Ci si può abituare al suono del telefono, al grido della sirena, ai vari ed eventuali odori, alla vista del sangue, ad alzarsi nel cuore della notte trascinandosi giù dal letto, ad alzarsi alle 6 del mattino per andare in sede anche quando fuori nevica.
Però posso garantirvi che nessuno si abitua mai alla sofferenza, al dolore, alla morte.
Nessuno sano di mente e con esperienza nell'ambito può dire che siano cose a cui "ci si può fare l'abitudine".
Si impara a conviverci, in modo più o meno sereno.
Per la gente noi andiamo e veniamo, di solito anche abbastanza velocemente.
Il fatto è che per noi il turno non è sempre così breve.
Ci sono certe mattine dove il tempo vola, altre in cui speri che voli.
Non sappiamo mai cosa potrebbe capitare, e credo che il problema maggiore per molti di noi sia, a volte, di non avere nemmeno il tempo per realizzare.

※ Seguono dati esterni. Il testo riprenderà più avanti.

(** The identifiers drawn are those of the watches. *)
Definition drawn (st : ClientRun) : list GoalId := map fst (lg_born_w (cr_log st)).
Lemma drawn_step st op :
  drawn (exec_client st op) = drawn st ++ op_ids [op].
Proof.
  destruct op; cbn; rewrite ?app_nil_r; try done.
  - unfold drawn, exec_send. destruct (send_goal_begin _ _ _ _ _) as [[[q h]|e|] c]; cbn; by rewrite map_app.
  - unfold exec_sent. by repeat case_match.
  - unfold exec_finish. by repeat case_match.
  - unfold exec_abandon. by repeat case_match.
  - unfold exec_feedback. by repeat case_match.
  - unfold exec_status. destruct (typed_callback _ _) as [[[xs]|]|e|]; [cbn|done..].
    revert st. induction xs as [|x xs IH]; intros st; [done|]. cbn. by rewrite IH.
  - unfold exec_stream, feedback_stream. by repeat case_match.
  - unfold exec_watch. by repeat case_match.
  - unfold exec_take_feedback. by repeat case_match.
  - unfold exec_take_status. by repeat case_match.
  - unfold exec_drop_handle. by repeat case_match.
  - unfold exec_recv. by repeat case_match.
  - unfold exec_watcher. by repeat case_match.
  - unfold exec_watcher. by repeat case_match.
  - unfold exec_drop_watcher. by repeat case_match.
  - unfold exec_result. by repeat case_match.
  - unfold exec_result_step. by repeat case_match.
  - unfold exec_result_abandon. by repeat case_match.
Qed.
Lemma inv_step st op :
  run_inv st -> (forall id, id ∈ op_ids [op] -> id ∉ drawn st) -> run_inv (exec_client st op).
Proof.
  intros Hi Hid. destruct op; cbn [exec_client].
  - apply step_send; [done|]. apply Hid. by left.
  - by apply step_sent.
  - by apply step_finish.
  - by apply step_abandon.
  - by apply step_feedback.
  - by apply step_status.
  - by apply inv_parts.
  - by apply step_stream.
  - by apply step_watch.
  - by apply step_take_feedback.
  - by apply step_take_status.
  - by apply step_drop_handle.
  - by apply step_recv.
  - by apply (inv_drop_feedback (Some k)).
  - apply step_watcher; [|done]. intros r w. apply borrow_keeps.
  - apply step_watcher; [|done]. intros r w. apply changed_keeps.
  - by apply step_drop_watcher.
  - by apply inv_send_on.
  - by apply inv_send_on.
  - by apply (inv_recv_on CancelService ac_cancel_client set_cancel_client).
  - by apply inv_send_on.
  - apply (inv_recv_on ResultService ac_result_client set_result_client) in Hi. unfold run_inv, set_client. cbn.
    unfold get_result_finish, recv_result_response_low, mbind, AM_bind.
    by destruct (recv_on _ _ _ _) as [[[x|]|e|] c].
  - by apply step_result.
  - by apply step_result_step.
  - by apply step_result_abandon.
Qed.
Lemma run_client_inv ops : forall st,
  run_inv st -> NoDup (op_ids ops) -> (forall id, id ∈ op_ids ops -> id ∉ drawn st) -> run_inv (run_client st ops).
Proof.
  induction ops as [|op ops IH]; intros st Hi Hn Hf; [done|]. cbn [run_client foldl].
  assert (op_ids (op :: ops) = op_ids [op] ++ op_ids ops) as Heq by apply (omap_app _ [op]).
  rewrite Heq in *. apply NoDup_app in Hn as (H1 & H2 & H3). apply IH; [|done|].
  - apply inv_step; [done|]. intros id Hin. apply Hf. set_solver.
  - intros id Hin. rewrite drawn_step. specialize (Hf id). set_solver.
Qed.
Lemma run_new_inv parts : run_inv (run_new parts).
Proof. split; cbn; [split|split|split|]; cbn; try done; try apply NoDup_nil_2; by constructor. Qed.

E' vero, abbiamo forse un po' più di coraggio, un po' più di determinazione, un po' più di resistenza, ma è anche vero che a volte avremmo bisogno di un po' più tempo.
Alcune situazioni in cui veniamo a trovarci a volte hanno ripercussioni nel momento seguente alla conclusione del servizio, e come già dicevo in alcuni post indietro, è fondamentale impedire a tutte queste esperienze di inghiottirci.
Personalmente il mio modo per interiorizzare l'ho trovato in breve tempo: io parlo.
Parlo tanto, a volte forse troppo, ma del resto l'avrete capito da soli che sono una che parla...altrimenti non avrei scritto un blog.
C'è chi piange, chi tace, chi molla, chi si distrae, chi si fa divorare...e c'è chi, come me, parla.
Una collega, all'inzio del mio percorso, una volta mi disse: "a volte, soprattutto le prime, se senti di doverti sfogare, fallo. Piangi, urla, parla, fai il cazzo che vuoi, ma sfogati. A certe cose non si può fare l'abitudine, ma del resto siamo tutti sulla stessa barca, siamo qui per aiutare e per aiutarci soprattutto. Perché noi aiutiamo il paziente, ma poi dobbiamo anche darci una mano a vicenda, non siamo dei robot e se non lo facciamo tra noi, non c'è qualcuno che ci pensa fuori da queste mura".
Sul momento, sono sincera, non avevo capito cosa volesse dire e mi ero chiesta cosa avesse tanto da preoccuparsi.
La mia proverbiale fortuna mi ha concesso di rendermene conto in tempo zero, comunque, quando vidi il primo ACC con decesso annesso poco dopo.
Quella volta, come già dissi in precedenza, ero una ragazzina neo-certificata e mi ritrovai da sola con la figlia della signora deceduta, che altri al mondo non aveva che sua madre.
Cosa avrei potuto dire? Cosa avrei dovuto dire? Esistono parole adatte? Cosa avrei dovuto fare? Come mi sarei dovuta comportare?
In quel momento ho capito cosa significa aver bisogno di una mano, a volte.
Quella volta tornai in sede con l'amaro in bocca, con la sensazione di non aver fatto abbastanza, nonostante il mio equipaggio dicesse il contrario.
Avevo bisogno di darmi una risposta, e così ho iniziato a raccontare, a confrontarmi con altri.
Raccontare, parlare, confrontarmi mi ha permesso di affrontare con lucidità i fatti evitando di farmi divorare da essi, mi ha permesso di mantenere quel salutare distacco che permette a ciascuno di noi di non mollare.
Questa è la ragione per cui tengo in particolar modo al debriefing, cioè quell' "intervento psicologico-clinico strutturato e di gruppo, condotto da uno psicologo esperto di situazioni di emergenza, che si tiene a seguito di un avvenimento potenzialmente traumatico, allo scopo di eliminare o alleviare le conseguenze emotive spesso generate da questo tipo di esperienze." (cit. Wikipedia).
Non sempre abbiamo a disposizione uno "psicologo esperto di situazioni di emergenza", ma ripercorrere tutto l'intervento insieme, a mente fredda, è lo strumento migliore che una squadra ha a disposizione per far chiarezza.